The biggest differentiator between the two platforms is the fact that content on Snapchat is only of temporary nature. Text messages, photos, and more normally disappear after a certain number of seconds.
As a result, Snapchat users normally don’t utilize the platform for curation purposes. Apart from disappearing content, Snapchat has revolutionized the social media domain when it introduced temporary (video) stories as well as by heavily promoting filters.
And this has certainly translated to some big numbers for the company. In 2021, Snapchat generated $4.1 billion in revenue. The company went public back in March 2017, which allowed the founders to raise $3.4 billion on top of the $2.7 billion investors poured into the company during its life as a startup.
Headquarters: Walnut Creek, California Founder(s): Dan Cederholm, Rich Thornett Year Founded: 2009
Dribbble is the world’s leading community for creative professionals to showcase their work and get hired. Millions of designers upload projects in categories such as app design, illustration, print, product design, and more.
The platform allows you to follow other creators as well as like, comment on, and share their work. You can also directly message designers to hire them. Over 40,000 companies, including Airbnb, Google, and Facebook, have hired designers via Dribbble thus far.
Over 12 million users (based on 2020 data) have signed up for Dribbble thus far. The platform, which is entirely bootstrapped and employs close to 100 people, has since expanded into a variety of other aspects of the design process.
Dribbble, apart from helping designers get discovered and hired, hosts regular design challenges (dubbed Playoffs), sells courses and workshops for beginners and advanced professionals, sells dozens of templates, and offers a premium subscription to both companies and freelancers to ease the hiring process.

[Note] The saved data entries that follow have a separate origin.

(* ===== verification/Kernel.v ===== *)
(** * The shared kernel state and the operations every task uses
    (src/ipc/protocol/helpers.rs, src/events/bus.rs, src/auth/permissions.rs,
    src/plugins/registry.rs [unregister_if], src/kernel/commands.rs,
    src/kernel/orchestrator/shutdown.rs [disconnect_loop],
    src/bridge/mod.rs [BridgeHandle])

    [World] holds what the router task, the disconnect loop and the API share:
    the registry, the write channels, the event bus with its store, the three
    process-wide counters, the wake queue and the bridge's host channels. The
    clock reading and the outcome of SQLite statements are fields that the
    environment sets between steps. *)

From S2P Require Import Prelude Errors Wire Validate Registry Events.

(** ** JSON values, as serde_json prints and parses them *)
Inductive Json :=
| JNull
| JBool (b : bool)
| JNum (n : Z)
| JStr (s : string)
| JArr (l : list Json)
| JObj (fields : list (string * Json)).

Class Serde := {
  json_to_string : Json -> string;
  json_from_slice : bytes -> option Json
}.

(** [v.get(k)] then [as_str] *)
Definition json_get_str (k : string) (j : Json) : option string :=
  match j with
  | JObj fields =>
      match List.find (fun kv => kv.1 =s k) fields with
      | Some (_, JStr s) => Some s
      | _ => None
      end
  | _ => None
  end.

(** ** State *)
Record WakeRequest := mkWake { wr_plugin_id : string; wr_msg : IncomingMessage }.

Record WakeChan := mkWakeChan {
  wc_capacity : nat;
  wc_queue : list WakeRequest;
  wc_closed : bool
}.

Record World := mkWorld {
  w_reg : Registry;
  w_chans : Chans;
  w_bus : EventBus;
  w_store : option EventStore;
  w_msg_seq : N;
  w_action_seq : N;
  w_event_seq : N;
  w_lazy : option WakeChan;
  w_bridge : option (list N);
  w_clk : Clock;
  w_db_ok : bool
}.

Definition set_reg (r : Registry) (w : World) : World :=
  mkWorld r (w_chans w) (w_bus w) (w_store w) (w_msg_seq w) (w_action_seq w)
    (w_event_seq w) (w_lazy w) (w_bridge w) (w_clk w) (w_db_ok w).
Definition set_chans (c : Chans) (w : World) : World :=
  mkWorld (w_reg w) c (w_bus w) (w_store w) (w_msg_seq w) (w_action_seq w)
    (w_event_seq w) (w_lazy w) (w_bridge w) (w_clk w) (w_db_ok w).
Definition set_bus (b : EventBus) (w : World) : World :=
  mkWorld (w_reg w) (w_chans w) b (w_store w) (w_msg_seq w) (w_action_seq w)
    (w_event_seq w) (w_lazy w) (w_bridge w) (w_clk w) (w_db_ok w).
Definition set_store (s : option EventStore) (w : World) : World :=
  mkWorld (w_reg w) (w_chans w) (w_bus w) s (w_msg_seq w) (w_action_seq w)
    (w_event_seq w) (w_lazy w) (w_bridge w) (w_clk w) (w_db_ok w).
Definition set_msg_seq (n : N) (w : World) : World :=
  mkWorld (w_reg w) (w_chans w) (w_bus w) (w_store w) n (w_action_seq w)
    (w_event_seq w) (w_lazy w) (w_bridge w) (w_clk w) (w_db_ok w).
Definition set_action_seq (n : N) (w : World) : World :=
  mkWorld (w_reg w) (w_chans w) (w_bus w) (w_store w) (w_msg_seq w) n
    (w_event_seq w) (w_lazy w) (w_bridge w) (w_clk w) (w_db_ok w).
Definition set_event_seq (n : N) (w : World) : World :=
  mkWorld (w_reg w) (w_chans w) (w_bus w) (w_store w) (w_msg_seq w) (w_action_seq w)
    n (w_lazy w) (w_bridge w) (w_clk w) (w_db_ok w).
Definition set_lazy (l : option WakeChan) (w : World) : World :=
  mkWorld (w_reg w) (w_chans w) (w_bus w) (w_store w) (w_msg_seq w) (w_action_seq w)
    (w_event_seq w) l (w_bridge w) (w_clk w) (w_db_ok w).

Definition upd_reg (f : Registry -> Registry) (w : World) : World :=
  set_reg (f (w_reg w)) w.

Definition now_ms (w : World) : Z := clk_wall_ms (w_clk w).

(** ** src/ipc/protocol/helpers.rs: sending *)
Section sending.
Context `{Wire}.

Definition kernel_message_id (w : World) : World * string :=
  (set_msg_seq (u64_succ (w_msg_seq w)) w,
   "k-" +:+ fmt_Z (now_ms w) +:+ "-" +:+ fmt_N (w_msg_seq w)).

Definition envelope_message_id (frame : Frame) : string :=
  match decode (f_payload frame) with
  | Some env => env_message_id env
  | None => EmptyString
  end.

Definition is_throttle_exempt (frame : Frame) : bool :=
  match decode (f_payload frame) with
  | None => false
  | Some env =>
      match env_payload env with
      | Some (PActionResponse _) | Some (PActionResponseChunk _ _ _)
      | Some (PActionRequestChunk _ _ _ _) | Some (PSessionClose _ _)
      | Some (PPong _ _) => true
      | _ => false
      end
  end.

(** [build_outbound]: stamp id (only when empty), time and sender; encode. *)
Definition build_outbound (env : Envelope) (w : World) : World * option Outbound :=
  let '(w, mid) :=
    if str_is_empty (env_message_id env) then kernel_message_id w
    else (w, env_message_id env) in
  let env := mkEnvelope mid "kernel" (now_ms w) (env_payload env) in
  (w, match encode env with
      | None => None
      | Some payload => Some (out_frame (build_frame "client" 0 payload))
      end).

Definition send_envelope (tx : N) (env : Envelope) (w : World) : World :=
  let '(w, o) := build_outbound env w in
  match o with
  | None => w
  | Some out => set_chans (try_send tx out (w_chans w)).1 w
  end.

The platform, much like Houzz, claims that it can serve its users much more efficiently due to its laser focus on one community (= designers). For instance, advertisers on Dribbble can expect a click-through rate of 30 percent to 60 percent, which is 3x times higher than that of Pinterest.
Pinterest, given that it is both a social media network as well as a commerce platform, naturally competes with dozens of other companies.
After all, global digital advertising spending alone totaled a whopping $521.02 billion in 2021 according to Statista.
As previously stated, many brands now advertise their products on Pinterest. The revenue it generates from shoppable apps is growing twice as fast as the firm’s overall revenue.
Pinterest has, furthermore, stored over 1 billion shoppable products in its database thus far. It’s therefore not a far stretch to assume that Pinterest might eventually allow users to purchase products directly within the platform.
Presently, there are various commerce marketplaces that allow people to utilize for product curation. The biggest one, which Pinterest mentioned as a competitor in its S-1, is Amazon.
Amazon, by virtue of selling over 12 million products via its marketplaces, is often used for curating shopping baskets. I, personally, have used it to save books I might be interested in reading.
Similarly, there are niche-specific marketplaces that compete with Pinterest. For instance, platforms such as Poshmark or Vinted can also be used to receive shopping inspiration.
On the social media side, there are obviously a plethora of other platforms that didn’t make the cut but technically compete with Pinterest.
Pinterest specifically mentioned Twitter, which has around 240 million daily (!) active users, in the above-mentioned S-1 filing.
Other examples of competing social media networks are Reddit and LinkedIn. Even messaging platforms, such as Telegram or WhatsApp, offer some of the same features including texting or liking and sharing content.
Lastly, one could also include YouTube as a competitor. The video juggernaut has switched towards promoting short-form content as well. And YouTube itself is even better at curating content that the users might want to engage with.